Aloïse Sauvage

Label : artistes-2020

ALOÏSE SAUVAGE

Sans peur de s’essouffler, Aloïse Sauvage (c’est son vrai nom) fonce. Originaire de Seine et Marne, passée par le conservatoire, elle dévore la musique, ne se suffisant pas d’un seul instrument (flûte traversière / batterie / saxophone). Pratiquant également depuis longtemps le théâtre et la danse, elle décide de passer le concours de l’Académie Fratellini et trouve dans le cirque contemporain un moyen d’expression complet, convaincue par les spectacles de James Thierré, de l’urgence à brouiller les pistes, bousculer les codes, explorer plusieurs voies.

Sur scène, elle fascine. Un agent repère son énergie brute, un tempérament fort, lors d’un spectacle de Raphaëlle Boitel, qui l’amènera à jouer dans 120 Battements par minute de Robin Campillo et Mal de Pierre de Nicole Garcia. Indépendante, jeune et sauvage, Aloïse ose écrire ses premières chansons, les sort toute seule sur les plateformes et poste ses propres clips sur Youtube.

Aloïse n’a peur d’aucune référence, elle écoute depuis toujours du rap et de la chanson. Elle contacte le réalisateur Le Motif (Booba, Niska, Shay…) et le jeune producteur et compositeur de 18 ans Josh Rosinet (Dosseh, Siboy, Dinos…). Après quelques jours passés à leurs côtés, elle réalise qu’elle a trouvé une identité et un épanouissement musical.
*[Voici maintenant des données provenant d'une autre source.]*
Fixpoint pyval_encode (v : pyval) : gen_tree atom :=
  match v with
  | PNone => GenNode 0 []
  | PNaN => GenNode 1 []
  | PBool b => GenLeaf (inl (inl (inl b)))
  | PInt z => GenLeaf (inl (inl (inr z)))
  | PFloat q => GenLeaf (inl (inr q))
  | PStr s => GenLeaf (inr s)
  | PList l => GenNode 2 (pyval_encode <$> l)
  | PDict d =>
      GenNode 3 ((λ kv, GenNode 4 [GenLeaf (inr kv.1); pyval_encode kv.2]) <$> d)
  end.

Fixpoint pyval_decode (t : gen_tree atom) : pyval :=
  match t with
  | GenLeaf (inl (inl (inl b))) => PBool b
  | GenLeaf (inl (inl (inr z))) => PInt z
  | GenLeaf (inl (inr q)) => PFloat q
  | GenLeaf (inr s) => PStr s
  | GenNode 0 _ => PNone
  | GenNode 1 _ => PNaN
  | GenNode 2 ts => PList (pyval_decode <$> ts)
  | GenNode _ ts =>
      PDict ((λ t, match t with
                   | GenNode _ [GenLeaf (inr k); t'] => (k, pyval_decode t')
                   | _ => ("", PNone)
                   end) <$> ts)
  end.

Lemma pyval_decode_encode (v : pyval) : pyval_decode (pyval_encode v) = v.
Proof.
  induction v as [| | | | | |l IH|d IH] using pyval_nested_ind; simpl; try done.
  - f_equal. induction IH as [|x l' Hx _ IHl]; csimpl; [done|]. by rewrite Hx, IHl.
  - f_equal. induction IH as [|[k x] d' Hx _ IHd]; csimpl in *; [done|].
    by rewrite Hx, IHd.
Qed.

Global Instance pyval_eq_dec : EqDecision pyval.
Proof.
  refine (λ x y, cast_if (decide (pyval_encode x = pyval_encode y))).
  - abstract (rewrite <-(pyval_decode_encode x), <-(pyval_decode_encode y); congruence).
  - abstract congruence.
Defined.

Global Instance pyval_countable : Countable pyval :=
  inj_countable' pyval_encode pyval_decode pyval_decode_encode.

(** ** Exceptions *)

(** The exceptions the modelled code can raise: a missing column or
    dictionary key, a method call on a value that has no such method
    ([None.get]) or the [.str] accessor on a column that is not text, and
    [pd.concat] of no frame at all. *)
Inductive exn : Type :=
  | KeyError (k : string)
  | AttributeError
  | ValueError.

Inductive result (A : Type) : Type :=
  | Ok (a : A)
  | Err (e : exn).
Global Arguments Ok {A} a.
Global Arguments Err {A} e.

Global Instance result_ret : MRet result := λ A, Ok.
Global Instance result_bind : MBind result := λ A B f m,
  match m with Ok a => f a | Err e => Err e end.
Global Instance result_fmap : FMap result := λ A B f m,
  match m with Ok a => Ok (f a) | Err e => Err e end.

(** A left-to-right loop with a state, stopping at the first exception. *)
Fixpoint foldlM {S A} (f : S → A → result S) (s : S) (l : list A) : result S :=
  match l with
  | [] => Ok s
  | x :: l' => s' ← f s x; foldlM f s' l'
  end.

(** ** Dictionaries *)

(** [d.get(k)] as an option; the first entry of a key is the one a Python
    dict holds (its keys are unique). *)
Fixpoint dict_get {V} (k : string) (d : dict V) : option V :=
  match d with
  | [] => None
  | (k', v) :: d' => if decide (k = k') then Some v else dict_get k d'
  end.

(** [d[k] = v]: the value is replaced where the key is, a new key goes to
    the end. *)
Fixpoint dict_set {V} (k : string) (v : V) (d : dict V) : dict V :=
  match d with
  | [] => [(k, v)]
  | (k', v') :: d' =>
      if decide (k = k') then (k, v) :: d' else (k', v') :: dict_set k v d'
  end.

(** [d[k]], raising [KeyError]. *)
Definition dict_getitem {V} (d : dict V) (k : string) : result V :=
  match dict_get k d with
  | Some v => Ok v
  | None => Err (KeyError k)
  end.

(** [d.values()] *)
Definition dict_values {V} (d : dict V) : list V := d.*2.

(** [x.get(k, dflt)] on an arbitrary value: only a dict has the method. *)
Definition py_get (x : pyval) (k : string) (dflt : pyval) : result pyval :=
  match x with
  | PDict d => Ok (default dflt (dict_get k d))
  | _ => Err AttributeError
  end.

(** Truth value of a Python object, as [if x] and [and] test it. *)
Definition truthy (x : pyval) : bool :=
  match x with
  | PNone => false
  | PNaN => true
  | PBool b => b
  | PInt z => negb (Z.eqb z 0)
  | PFloat q => negb (Z.eqb (Qnum (this q)) 0)
  | PStr s => negb (String.eqb s "")
  | PList l => match l with [] => false | _ => true end
  | PDict d => match d with [] => false | _ => true end
  end.

Definition isinstance_dict (x : pyval) : bool :=
  match x with PDict _ => true | _ => false end.

(** ** The runtime

    What the program's result depends on and the program does not define:

    - [unicode_lower] and [unicode_strip] are [str.lower] and [str.strip] on
      a string that holds a character outside ASCII.  There the result
      depends on the Unicode character database (["CAFÉ"] gives ["café"],
      U+00A0 is white space);
    - [infers_text] is the verdict of pandas' type inference on a keyword
      column that holds neither strings only, nor numbers only, nor booleans
      only: whether [col.str.lower().str.strip()] goes through on it.

    Every property below that has a runtime in its statement holds for all
    of them. *)
Class Runtime : Type := {
  unicode_lower : string → string;
  unicode_strip : string → string;
  infers_text : list pyval → bool
}.

(** ** Strings: [str.lower] and [str.strip]

    A string is the sequence of the bytes of its UTF-8 encoding: an ASCII
    character is one byte below 128 and every other character is made of
    bytes from 128 on.  On a string of ASCII characters [str.lower] and
    [str.strip] are [lower_ascii] and [strip_ascii]; on any other string
    they are the runtime's. *)
Definition ascii_lower (c : ascii) : ascii :=
  let n := nat_of_ascii c in
  if (65 <=? n)%nat && (n <=? 90)%nat then ascii_of_nat (n + 32) else c.

Fixpoint lower_ascii (s : string) : string :=
  match s with
  | EmptyString => EmptyString
  | String c s' => String (ascii_lower c) (lower_ascii s')
  end.

(** [str.isspace] on one ASCII character: tab, line feed, vertical tab, form
    feed, carriage return, the four separators 28 to 31 and the space. *)
Definition isspace (c : ascii) : bool :=
  let n := nat_of_ascii c in
  ((9 <=? n)%nat && (n <=? 13)%nat) || ((28 <=? n)%nat && (n <=? 32)%nat).

Fixpoint lstrip_ascii (s : string) : string :=
  match s with
  | EmptyString => EmptyString
  | String c s' => if isspace c then lstrip_ascii s' else s
  end.

Fixpoint rstrip_ascii (s : string) : string :=
  match s with
  | EmptyString => EmptyString
  | String c s' =>
      match rstrip_ascii s' with
      | EmptyString => if isspace c then EmptyString else String c EmptyString
      | r => String c r
      end
  end.

Definition strip_ascii (s : string) : string := rstrip_ascii (lstrip_ascii s).

(** Every character of the string is an ASCII character. *)
Fixpoint is_ascii (s : string) : bool :=
  match s with
  | EmptyString => true
  | String c s' => (nat_of_ascii c <? 128)%nat && is_ascii s'
  end.

(** [s.lower()] *)
Definition lower `{Runtime} (s : string) : string :=
  if is_ascii s then lower_ascii s else unicode_lower s.

(** [s.strip()] *)
Definition strip `{Runtime} (s : string) : string :=
  if is_ascii s then strip_ascii s else unicode_strip s.

(** ** Raw frames: [pd.DataFrame(items)]

    One row per item and one column per key that occurs in some item; a row
    whose item lacks the key of a column holds NaN there. *)

(** [df.empty]: no row, or no column. *)
Definition df_empty (df : list item) : bool :=
  forallb (λ it, match it with [] => true | _ => false end) df.

(** [df[c]] on a raw frame: the column, or [KeyError] when no item has the
    key. *)
Definition df_getitem (df : list item) (c : string) : result (list pyval) :=
  if existsb (λ it, bool_decide (is_Some (dict_get c it))) df
  then Ok ((λ it, default PNaN (dict_get c it)) <$> df)
  else Err (KeyError c).

(** [series.apply(f)] *)
Definition apply (f : pyval → result pyval) (col : list pyval) : result (list pyval) :=
  mapM f col.

(** ** The lambdas of [extract_keyword_info] *)

(** [lambda x: x.get('keyword', "N/A") if isinstance(x, dict) else "N/A"] *)
Definition keyword_of (x : pyval) : result pyval :=
  if isinstance_dict x then py_get x "keyword" (PStr "N/A") else Ok (PStr "N/A").

(** [lambda x: x.get('keyword_info', {}).get('search_volume', 0)
               if isinstance(x, dict) else 0] *)
Definition search_volume_of (x : pyval) : result pyval :=
  if isinstance_dict x
  then ki ← py_get x "keyword_info" (PDict []); py_get ki "search_volume" (PInt 0)
  else Ok (PInt 0).

(** [lambda x: x.get('keyword_properties', {}).get('keyword_difficulty', 0)
               if isinstance(x, dict) else 0] *)
Definition keyword_difficulty_of (x : pyval) : result pyval :=
  if isinstance_dict x
  then kp ← py_get x "keyword_properties" (PDict []);
       py_get kp "keyword_difficulty" (PInt 0)
  else Ok (PInt 0).

(** [lambda x: x.get('keyword_info', {}).get('cpc', 0)
               if isinstance(x, dict)
                  and x.get('keyword_info', {}).get('cpc') is not None else 0] *)
Definition cpc_of (x : pyval) : result pyval :=
  c ← (if isinstance_dict x
       then ki ← py_get x "keyword_info" (PDict []);
            v ← py_get ki "cpc" PNone;
            Ok (negb (bool_decide (v = PNone)))
       else Ok false);
  if c : bool
  then ki ← py_get x "keyword_info" (PDict []); py_get ki "cpc" (PInt 0)
  else Ok (PInt 0).

(** [lambda x: x.get('keyword_info', {}).get('last_updated_time', "N/A")
               if isinstance(x, dict) else "N/A"] *)
Definition last_updated_time_of (x : pyval) : result pyval :=
  if isinstance_dict x
  then ki ← py_get x "keyword_info" (PDict []);
       py_get ki "last_updated_time" (PStr "N/A")
  else Ok (PStr "N/A").

(** [lambda x: x.get('avg_backlinks_info', {}).get('rank', 0)
               if isinstance(x, dict) and x.get('avg_backlinks_info') else 0],
    applied to the [keyword_data] column. *)
Definition position_of (x : pyval) : result pyval :=
  c ← (if isinstance_dict x
       then truthy <$> py_get x "avg_backlinks_info" PNone
       else Ok false);
  if c : bool
  then abi ← py_get x "avg_backlinks_info" (PDict []); py_get abi "rank" (PInt 0)
  else Ok (PInt 0).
Le travail entamé pour cet EP lui fait considérer l’autotune comme une évidence, un instrument libératoire, qui lui permet de chanter ses émotions de manière plus affirmée et libérée.

Petite soeur de Diam’s et Orelsan, elle appartient, comme Lomepal, Roméo Elvis, Eddy de Pretto ou Angèle, à cette génération « sauvage », décomplexée, qui a le goût de l’écriture et qui s’affranchit des codes de moins en moins établis du rap, de la pop et de la chanson. Véritable performeuse, elle commence par des concerts en première partie d’Eddy de Pretto et Ibeyi et est remarquée aux Inouïs du Printemps de Bourges. Aux Transmusicales de Rennes en décembre dernier, son spectacle fait sensation par sa poésie et sa technicité propre au cirque contemporain.

Comme un journal intime, son premier EP Jimy révèle des chansons qui interrogent l’amour absolu comme l’amour sans lendemain, les histoires d’amour d’une génération sans tabou, qui « aime qui elle veut ». Les mélodies accrochent, les mots sont spontanés et authentiques et questionnent la place de chacun dans ce monde, loin des étiquettes et des stéréotypes.